I hate when my wife will look up the menu of a new restaurant online. I don’t even want to know what’s on the menu before I go. I will always find something that sounds yummy and usually I’m right.

I have always like my eggs really cooked. Two Christmas’ ago I had a dish at a restaurant that had a runny egg on it, discovered it was pretty good. Turned to wife the other day and told her I might be ready to try eggs benedict. I’m in my 40"s and hope to never lose the adventurous spirit.

is it really that hard to understand that other people have different priorities? some people see food as little more than sustenance while they go about the things which are actually important to them.

That’s not what everyone in the thread is saying, though, so it isn’t that simple. It’s an apparently honest request about why different people may eat very bland/very similar food repeatedly. Is it being a supertaster who finds too many foods bitter, is it food phobias, a holdover from being a picky eater as a child, an utter disinterest in food flavor?

what does it matter what someone else eats?

That’s it for me, and also the emotions I have tied up in food. I need food to be consistent and faithful to me because I count on that – and I get high on knowing what I will have and having it deliver what I expected. Something being different from expectations ruins my whole time.

I am actually somewhat less interested in food now that I no longer eat out regularly. That, in turn, is a function of not being near New York anymore. There’s good food in many places, but once you’ve spent time in NY, you don’t appreciate it as much elsewhere.

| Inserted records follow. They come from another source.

(* ===== verification/HubWalk.v ===== *)
(** * HubWalk: every function of the hub is a sequence of steps *)

From S2P Require Import Prelude ByteIO SerialArith Frame Estop StreamBundle MsgNack MsgIntent MsgTrust.
From S2P Require Import MsgHello MsgWelcome Tables Crypto Safety Pairing Shedding Catalog Queues StateChannel.
From S2P Require Import Subscription Registry StateM HubSession HubState HubWorld HubCore HubSafety HubPump HubHello.
From S2P Require Import HubWish HubPairing HubIntent HubStream HubUpdate HubSteps.
#[local] Open Scope Z_scope.

(** ** Ownership *)

Lemma find_after_map (g : Entry -> Entry) src t :
  (forall e, is_source src (g e) = is_source src e) -> Safety.find src (map g t) = Safety.find src t.
Proof.
  intros Hg. unfold Safety.find. induction t as [|e t IH]; cbn; [done|]. rewrite Hg. by rewrite IH.
Qed.

Lemma ownerOf_map (g : Entry -> Entry) src t :
  (forall e, is_source src (g e) = is_source src e) ->
  ownerOf src (map g t) = match entry_of src t with Some e => owner (g e) | None => 0 end.
Proof.
  intros Hg. unfold ownerOf, entry_of. rewrite find_after_map by done.
  destruct (Safety.find src t) as [i|]; [|done]. cbn. rewrite list_lookup_fmap. by destruct (t !! i).
Qed.

Lemma is_source_released s src e : is_source src (released s e) = is_source src e.
Proof. unfold released. by destruct (owned_by s e). Qed.

Lemma ownerOf_released s src t :
  ownerOf src (fst (releaseAllOf s t)) = if ownerOf src t =? s then 0 else ownerOf src t.
Proof.
  unfold releaseAllOf. cbn [fst]. rewrite ownerOf_map by apply is_source_released.
  unfold ownerOf. unfold entry_of. destruct (Safety.find src t) as [i|] eqn:Hf; [|cbn; by case_match].
  apply first_index_Some in Hf as (l1 & e & l2 & -> & <- & He & _). cbn. rewrite lookup_app_r, Nat.sub_diag by lia. cbn.
  unfold is_source in He. apply andb_true_iff in He as [Hu _]. unfold released, owned_by. rewrite Hu. cbn. by destruct (owner e =? s).
Qed.

Lemma releaseAll_disowns s t : s <> 0 -> disowned s (fst (releaseAllOf s t)).
Proof. intros Hs src. rewrite ownerOf_released. destruct (Z.eqb_spec (ownerOf src t) s); [by intros <-|done]. Qed.

Lemma releaseAll_only s t src :
  ownerOf src (fst (releaseAllOf s t)) = ownerOf src t \/ ownerOf src (fst (releaseAllOf s t)) = 0.
Proof. rewrite ownerOf_released. destruct (_ =? _); auto. Qed.

(** Changing the entry a source is found at, where the change keeps it that source's. *)
Lemma find_insert src' i e e' t :
  t !! i = Some e -> is_source src' e' = is_source src' e -> Safety.find src' (<[i := e']> t) = Safety.find src' t.
Proof.
  unfold Safety.find. intros Hi He. revert i Hi. induction t as [|x t IH]; intros [|i] Hi; try done.
  - injection Hi as ->. cbn. by rewrite He.
  - cbn. by rewrite IH.
Qed.

Lemma ownerOf_insert_found src src' i e e' t :
  Safety.find src t = Some i -> t !! i = Some e -> (forall x, is_source x e' = is_source x e) ->
  ownerOf src' (<[i := e']> t) = if src' =? src then owner e' else ownerOf src' t.
Proof.
  intros Hf Hi He. unfold ownerOf, entry_of. erewrite find_insert by eauto.
  destruct (Z.eqb_spec src' src) as [->|Hne].
  - rewrite Hf. cbn. by rewrite list_lookup_insert_eq by (by eapply lookup_lt_Some).
  - destruct (Safety.find src' t) as [j|] eqn:Hj; [|done]. cbn. rewrite list_lookup_insert_ne; [done|]. intros <-.
    apply first_index_Some in Hf as (l1 & x & l2 & -> & <- & Hx & _).
    apply first_index_Some in Hj as (l1' & x' & l2' & Heq & Hlen & Hx' & _).
    apply app_inj_1 in Heq as [_ [= <-]]; [|done]. unfold is_source in Hx, Hx'.
    apply andb_true_iff in Hx as [_ Hx%Z.eqb_eq], Hx' as [_ Hx'%Z.eqb_eq]. congruence.
Qed.

Lemma release_only src s t src' :
  ownerOf src' (fst (release src s t)) = ownerOf src' t \/ ownerOf src' (fst (release src s t)) = 0.
Proof.
  unfold release. destruct (Safety.find src t) as [i|] eqn:Hf; [|by left]. destruct (t !! i) as [e|] eqn:Hi; [|by left].
  destruct (owner e =? s); [|by left]. cbn [fst]. rewrite (ownerOf_insert_found src src' i e) by done.
  destruct (_ =? _); auto.
Qed.

(** The entry [findOrCreate] leaves for a source; no other source sees the difference. *)
Lemma findOrCreate_spec src t t' r :
  findOrCreate src t = (t', r) ->
  (forall src', ownerOf src' t' = ownerOf src' t) /\ (forall i, r = Some i -> Safety.find src t' = Some i).
Proof.
  unfold findOrCreate. destruct (Safety.find src t) as [i|] eqn:Hf; [intros [= <- <-]; split; [done|by intros ? [= <-]]|].
  destruct (first_index (fun e => negb (used e)) t) as [i|] eqn:Hfree; intros [= <- <-]; [|done].
  apply first_index_Some in Hfree as (l1 & e & l2 & -> & <- & Hu%negb_true_iff & _).
  rewrite insert_app_r_alt, Nat.sub_diag by lia. cbn [insert list_insert].
  pose proof Hf as Hnone. apply first_index_None, Forall_app in Hf as [Hf1 _].
  assert (Hhere : Safety.find src (l1 ++ mkEntry src 0 AccessLevel.watch true :: l2) = Some (length l1)).
  { apply first_index_Some. exists l1, (mkEntry src 0 AccessLevel.watch true), l2. split_and!; [done|done| |done].
    unfold is_source. cbn. by rewrite Z.eqb_refl. }
  split; [|by intros ? [= <-]]. intros src'. destruct (Z.eq_dec src' src) as [->|Hne].
  - unfold ownerOf, entry_of. rewrite Hhere. cbn. rewrite lookup_app_r, Nat.sub_diag by lia. cbn.
    by setoid_rewrite Hnone.
  - assert (He : is_source src' (mkEntry src 0 AccessLevel.watch true) = is_source src' e).
    { unfold is_source. cbn. rewrite Hu. cbn. by apply Z.eqb_neq. }
    unfold ownerOf, entry_of.
    assert (Hsame : Safety.find src' (l1 ++ mkEntry src 0 AccessLevel.watch true :: l2) = Safety.find src' (l1 ++ e :: l2)).
    { unfold Safety.find. clear -He. induction l1 as [|x l1 IH]; cbn [app first_index]; [by rewrite He|by rewrite IH]. }
    rewrite Hsame. destruct (Safety.find src' (l1 ++ e :: l2)) as [j|] eqn:Hj; [|done]. cbn.
    apply first_index_Some in Hj as (k1 & x & k2 & Heq & <- & Hx & _).
    destruct (Nat.eq_dec (length k1) (length l1)) as [Hlen|Hlen].
    { apply app_inj_1 in Heq as [_ [= <- _]]; [|lia]. unfold is_source in Hx. rewrite Hu in Hx. done. }
    destruct (Nat.lt_ge_cases (length k1) (length l1)).
    + by rewrite !lookup_app_l by lia.
    + rewrite !lookup_app_r by lia. destruct (length k1 - length l1)%nat eqn:?; [lia|done].
Qed.

Lemma acquire_owners src s r tk t src' :
  ownerOf src' (fst (acquire src s r tk t)) = ownerOf src' t \/ ownerOf src' (fst (acquire src s r tk t)) = s.
Proof.
  unfold acquire. destruct (findOrCreate src t) as [t' o] eqn:Hfc. apply findOrCreate_spec in Hfc as [Hsame Hfound].
  rewrite <- (Hsame src'). destruct o as [i|]; [|by left]. specialize (Hfound i eq_refl).
  destruct (t' !! i) as [e|] eqn:Hi; [|by left].
  assert (Hto : forall x, is_source x (take_over s r e) = is_source x e) by done.
  destruct (owner e =? 0), (owner e =? s), (tk && (role e <=? r)); try (by left); cbn [fst];
    rewrite (ownerOf_insert_found src src' i e) by done; destruct (src' =? src); auto.
Qed.

Lemma acquire_owns src s r tk t : snd (acquire src s r tk t) <> Conflict -> ownerOf src (fst (acquire src s r tk t)) = s.
Proof.
  unfold acquire. destruct (findOrCreate src t) as [t' o] eqn:Hfc. apply findOrCreate_spec in Hfc as [_ Hfound].
  destruct o as [i|]; [|done]. specialize (Hfound i eq_refl).
  destruct (t' !! i) as [e|] eqn:Hi; [|done].
  assert (Hto : forall x, is_source x (take_over s r e) = is_source x e) by done.
  destruct (owner e =? 0) eqn:E0, (owner e =? s) eqn:E1, (tk && (role e <=? r)); cbn [fst snd]; try done; intros _;
    try (rewrite (ownerOf_insert_found src src i e) by done; by rewrite Z.eqb_refl);
    unfold ownerOf, entry_of; rewrite Hfound; cbn; rewrite Hi; by apply Z.eqb_eq.
Qed.

Section Walk.
Context {E R : Type} `{Env E} `{FairRandom R} `{ICrypto}.
Abbreviation calmly := (keeps (Calm (E := E) (R := R))) (only parsing).
Abbreviation steply := (keeps (Steps (E := E) (R := R))) (only parsing).
Abbreviation W := (World E R) (only parsing).

(** What follows a function, where it is calm, leaves the core the function left. *)
Lemma then_calm {A B} (m : HubM E R A) (k : A -> HubM E R B) w : (forall a, calmly (k a)) -> Calm (m w).2 (mbind k m w).2.
Proof. intros Hk. unfold mbind, StateM_bind. destruct (m w) as [a w']. apply Hk. Qed.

Now if it weren’t for late-night stuff like cookies, potato chips and beer, I would be dropping some serious weight, rather than just finding my pants an eeensy bit looser.

It doesnt - “to each their own”, and all that.

It’s just curiosity on my part- I’m a pretty adventurous guy when it comes to food and things in general. I can’t count the number of times I’ve gone to the store and come back with something and said to my wife “I don’t know what it is, and it seemed kind of weird, so I figured I’d try it.”

When your thought processes work like that, the idea of not being willing to try something new for fear of getting something you don’t like is just absolutely, completely and utterly foreign to me. Hence the question.

I figure if it does suck (and I’ve had things that do suck, like Bun bo Hue), I can always grab a burger on the way home. I can afford it, I won’t go hungry, and nobody’s making me eat it, so no harm, no foul.

It’s a lot like asking women out on dates; they say no, big freakin’ deal. There are literally millions of eligible women in my age range (or would be, if I wasn’t married).
Oh, and Aruvqan I know that a LOT of “American” food is really German in origin. Hell, Brother-in-Law is from a family descended from German immigrants to Iowa. Yet I think getting him to sit down in front of a jager schnitzel, red cabbage and German potato salad would be a big stretch.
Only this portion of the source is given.